PROBLEM DESCRIPTION: The whole listing is to be printed again exactly.

SOURCE MATERIAL:
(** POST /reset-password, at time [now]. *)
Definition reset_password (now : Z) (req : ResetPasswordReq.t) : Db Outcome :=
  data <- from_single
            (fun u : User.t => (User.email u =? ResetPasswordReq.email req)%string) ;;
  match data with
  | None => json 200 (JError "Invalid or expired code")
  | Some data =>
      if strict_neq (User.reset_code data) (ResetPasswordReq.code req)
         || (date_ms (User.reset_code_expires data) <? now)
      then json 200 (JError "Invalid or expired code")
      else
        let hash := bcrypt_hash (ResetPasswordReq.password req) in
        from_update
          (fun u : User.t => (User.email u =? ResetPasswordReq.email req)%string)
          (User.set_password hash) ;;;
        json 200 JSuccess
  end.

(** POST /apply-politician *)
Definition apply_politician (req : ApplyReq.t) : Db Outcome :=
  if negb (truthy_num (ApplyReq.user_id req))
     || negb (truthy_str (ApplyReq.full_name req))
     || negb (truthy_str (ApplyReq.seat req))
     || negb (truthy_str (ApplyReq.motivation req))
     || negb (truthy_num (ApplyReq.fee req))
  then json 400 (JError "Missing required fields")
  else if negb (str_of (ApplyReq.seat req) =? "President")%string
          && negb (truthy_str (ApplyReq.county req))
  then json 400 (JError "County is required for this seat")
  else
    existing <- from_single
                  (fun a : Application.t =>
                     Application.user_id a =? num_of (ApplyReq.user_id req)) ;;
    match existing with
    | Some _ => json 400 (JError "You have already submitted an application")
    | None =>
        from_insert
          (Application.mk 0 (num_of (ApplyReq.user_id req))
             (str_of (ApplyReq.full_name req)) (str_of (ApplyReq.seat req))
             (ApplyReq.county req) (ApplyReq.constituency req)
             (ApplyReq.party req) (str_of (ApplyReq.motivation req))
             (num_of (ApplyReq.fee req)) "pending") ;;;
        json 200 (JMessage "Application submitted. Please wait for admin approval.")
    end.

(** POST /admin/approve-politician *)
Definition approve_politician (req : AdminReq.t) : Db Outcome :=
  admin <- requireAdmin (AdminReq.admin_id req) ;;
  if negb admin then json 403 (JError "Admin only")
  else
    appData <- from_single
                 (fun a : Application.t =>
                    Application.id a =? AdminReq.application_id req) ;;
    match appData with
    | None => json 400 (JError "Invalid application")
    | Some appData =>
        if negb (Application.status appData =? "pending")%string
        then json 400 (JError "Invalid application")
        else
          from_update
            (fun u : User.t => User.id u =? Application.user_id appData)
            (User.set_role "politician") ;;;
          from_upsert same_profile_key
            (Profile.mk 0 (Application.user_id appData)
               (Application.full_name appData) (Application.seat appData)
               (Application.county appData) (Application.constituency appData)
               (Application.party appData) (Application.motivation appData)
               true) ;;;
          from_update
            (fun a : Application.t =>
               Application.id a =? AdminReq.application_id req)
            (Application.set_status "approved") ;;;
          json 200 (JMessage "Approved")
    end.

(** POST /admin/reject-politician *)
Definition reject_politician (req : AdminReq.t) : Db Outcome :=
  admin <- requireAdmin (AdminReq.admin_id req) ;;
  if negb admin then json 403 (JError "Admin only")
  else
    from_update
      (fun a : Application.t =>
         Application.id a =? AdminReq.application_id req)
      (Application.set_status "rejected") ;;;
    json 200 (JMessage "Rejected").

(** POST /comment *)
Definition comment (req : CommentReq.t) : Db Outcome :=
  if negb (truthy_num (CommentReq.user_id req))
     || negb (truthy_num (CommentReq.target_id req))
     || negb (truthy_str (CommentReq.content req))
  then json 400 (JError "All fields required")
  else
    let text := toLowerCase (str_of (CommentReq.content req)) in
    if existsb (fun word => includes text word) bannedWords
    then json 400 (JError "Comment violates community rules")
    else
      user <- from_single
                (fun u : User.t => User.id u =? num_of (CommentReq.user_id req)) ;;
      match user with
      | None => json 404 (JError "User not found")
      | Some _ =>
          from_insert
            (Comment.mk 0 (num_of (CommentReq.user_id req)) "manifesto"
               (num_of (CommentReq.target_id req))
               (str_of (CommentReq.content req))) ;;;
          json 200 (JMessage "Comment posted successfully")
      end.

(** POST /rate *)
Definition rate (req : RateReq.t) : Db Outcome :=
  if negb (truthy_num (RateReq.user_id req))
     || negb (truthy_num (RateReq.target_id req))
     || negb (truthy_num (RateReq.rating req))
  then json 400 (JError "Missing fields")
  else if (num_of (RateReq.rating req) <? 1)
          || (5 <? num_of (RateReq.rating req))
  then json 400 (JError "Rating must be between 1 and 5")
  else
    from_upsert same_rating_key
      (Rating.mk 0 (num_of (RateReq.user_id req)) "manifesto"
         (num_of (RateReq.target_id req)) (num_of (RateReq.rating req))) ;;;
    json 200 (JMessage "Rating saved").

TASK OUTPUT:
(** POST /reset-password, at time [now]. *)
Definition reset_password (now : Z) (req : ResetPasswordReq.t) : Db Outcome :=
  data <- from_single
            (fun u : User.t => (User.email u =? ResetPasswordReq.email req)%string) ;;
  match data with
  | None => json 200 (JError "Invalid or expired code")
  | Some data =>
      if strict_neq (User.reset_code data) (ResetPasswordReq.code req)
         || (date_ms (User.reset_code_expires data) <? now)
      then json 200 (JError "Invalid or expired code")
      else
        let hash := bcrypt_hash (ResetPasswordReq.password req) in
        from_update
          (fun u : User.t => (User.email u =? ResetPasswordReq.email req)%string)
          (User.set_password hash) ;;;
        json 200 JSuccess
  end.

(** POST /apply-politician *)
Definition apply_politician (req : ApplyReq.t) : Db Outcome :=
  if negb (truthy_num (ApplyReq.user_id req))
     || negb (truthy_str (ApplyReq.full_name req))
     || negb (truthy_str (ApplyReq.seat req))
     || negb (truthy_str (ApplyReq.motivation req))
     || negb (truthy_num (ApplyReq.fee req))
  then json 400 (JError "Missing required fields")
  else if negb (str_of (ApplyReq.seat req) =? "President")%string
          && negb (truthy_str (ApplyReq.county req))
  then json 400 (JError "County is required for this seat")
  else
    existing <- from_single
                  (fun a : Application.t =>
                     Application.user_id a =? num_of (ApplyReq.user_id req)) ;;
    match existing with
    | Some _ => json 400 (JError "You have already submitted an application")
    | None =>
        from_insert
          (Application.mk 0 (num_of (ApplyReq.user_id req))
             (str_of (ApplyReq.full_name req)) (str_of (ApplyReq.seat req))
             (ApplyReq.county req) (ApplyReq.constituency req)
             (ApplyReq.party req) (str_of (ApplyReq.motivation req))
             (num_of (ApplyReq.fee req)) "pending") ;;;
        json 200 (JMessage "Application submitted. Please wait for admin approval.")
    end.

(** POST /admin/approve-politician *)
Definition approve_politician (req : AdminReq.t) : Db Outcome :=
  admin <- requireAdmin (AdminReq.admin_id req) ;;
  if negb admin then json 403 (JError "Admin only")
  else
    appData <- from_single
                 (fun a : Application.t =>
                    Application.id a =? AdminReq.application_id req) ;;
    match appData with
    | None => json 400 (JError "Invalid application")
    | Some appData =>
        if negb (Application.status appData =? "pending")%string
        then json 400 (JError "Invalid application")
        else
          from_update
            (fun u : User.t => User.id u =? Application.user_id appData)
            (User.set_role "politician") ;;;
          from_upsert same_profile_key
            (Profile.mk 0 (Application.user_id appData)
               (Application.full_name appData) (Application.seat appData)
               (Application.county appData) (Application.constituency appData)
               (Application.party appData) (Application.motivation appData)
               true) ;;;
          from_update
            (fun a : Application.t =>
               Application.id a =? AdminReq.application_id req)
            (Application.set_status "approved") ;;;
          json 200 (JMessage "Approved")
    end.

(** POST /admin/reject-politician *)
Definition reject_politician (req : AdminReq.t) : Db Outcome :=
  admin <- requireAdmin (AdminReq.admin_id req) ;;
  if negb admin then json 403 (JError "Admin only")
  else
    from_update
      (fun a : Application.t =>
         Application.id a =? AdminReq.application_id req)
      (Application.set_status "rejected") ;;;
    json 200 (JMessage "Rejected").

(** POST /comment *)
Definition comment (req : CommentReq.t) : Db Outcome :=
  if negb (truthy_num (CommentReq.user_id req))
     || negb (truthy_num (CommentReq.target_id req))
     || negb (truthy_str (CommentReq.content req))
  then json 400 (JError "All fields required")
  else
    let text := toLowerCase (str_of (CommentReq.content req)) in
    if existsb (fun word => includes text word) bannedWords
    then json 400 (JError "Comment violates community rules")
    else
      user <- from_single
                (fun u : User.t => User.id u =? num_of (CommentReq.user_id req)) ;;
      match user with
      | None => json 404 (JError "User not found")
      | Some _ =>
          from_insert
            (Comment.mk 0 (num_of (CommentReq.user_id req)) "manifesto"
               (num_of (CommentReq.target_id req))
               (str_of (CommentReq.content req))) ;;;
          json 200 (JMessage "Comment posted successfully")
      end.

(** POST /rate *)
Definition rate (req : RateReq.t) : Db Outcome :=
  if negb (truthy_num (RateReq.user_id req))
     || negb (truthy_num (RateReq.target_id req))
     || negb (truthy_num (RateReq.rating req))
  then json 400 (JError "Missing fields")
  else if (num_of (RateReq.rating req) <? 1)
          || (5 <? num_of (RateReq.rating req))
  then json 400 (JError "Rating must be between 1 and 5")
  else
    from_upsert same_rating_key
      (Rating.mk 0 (num_of (RateReq.user_id req)) "manifesto"
         (num_of (RateReq.target_id req)) (num_of (RateReq.rating req))) ;;;
    json 200 (JMessage "Rating saved").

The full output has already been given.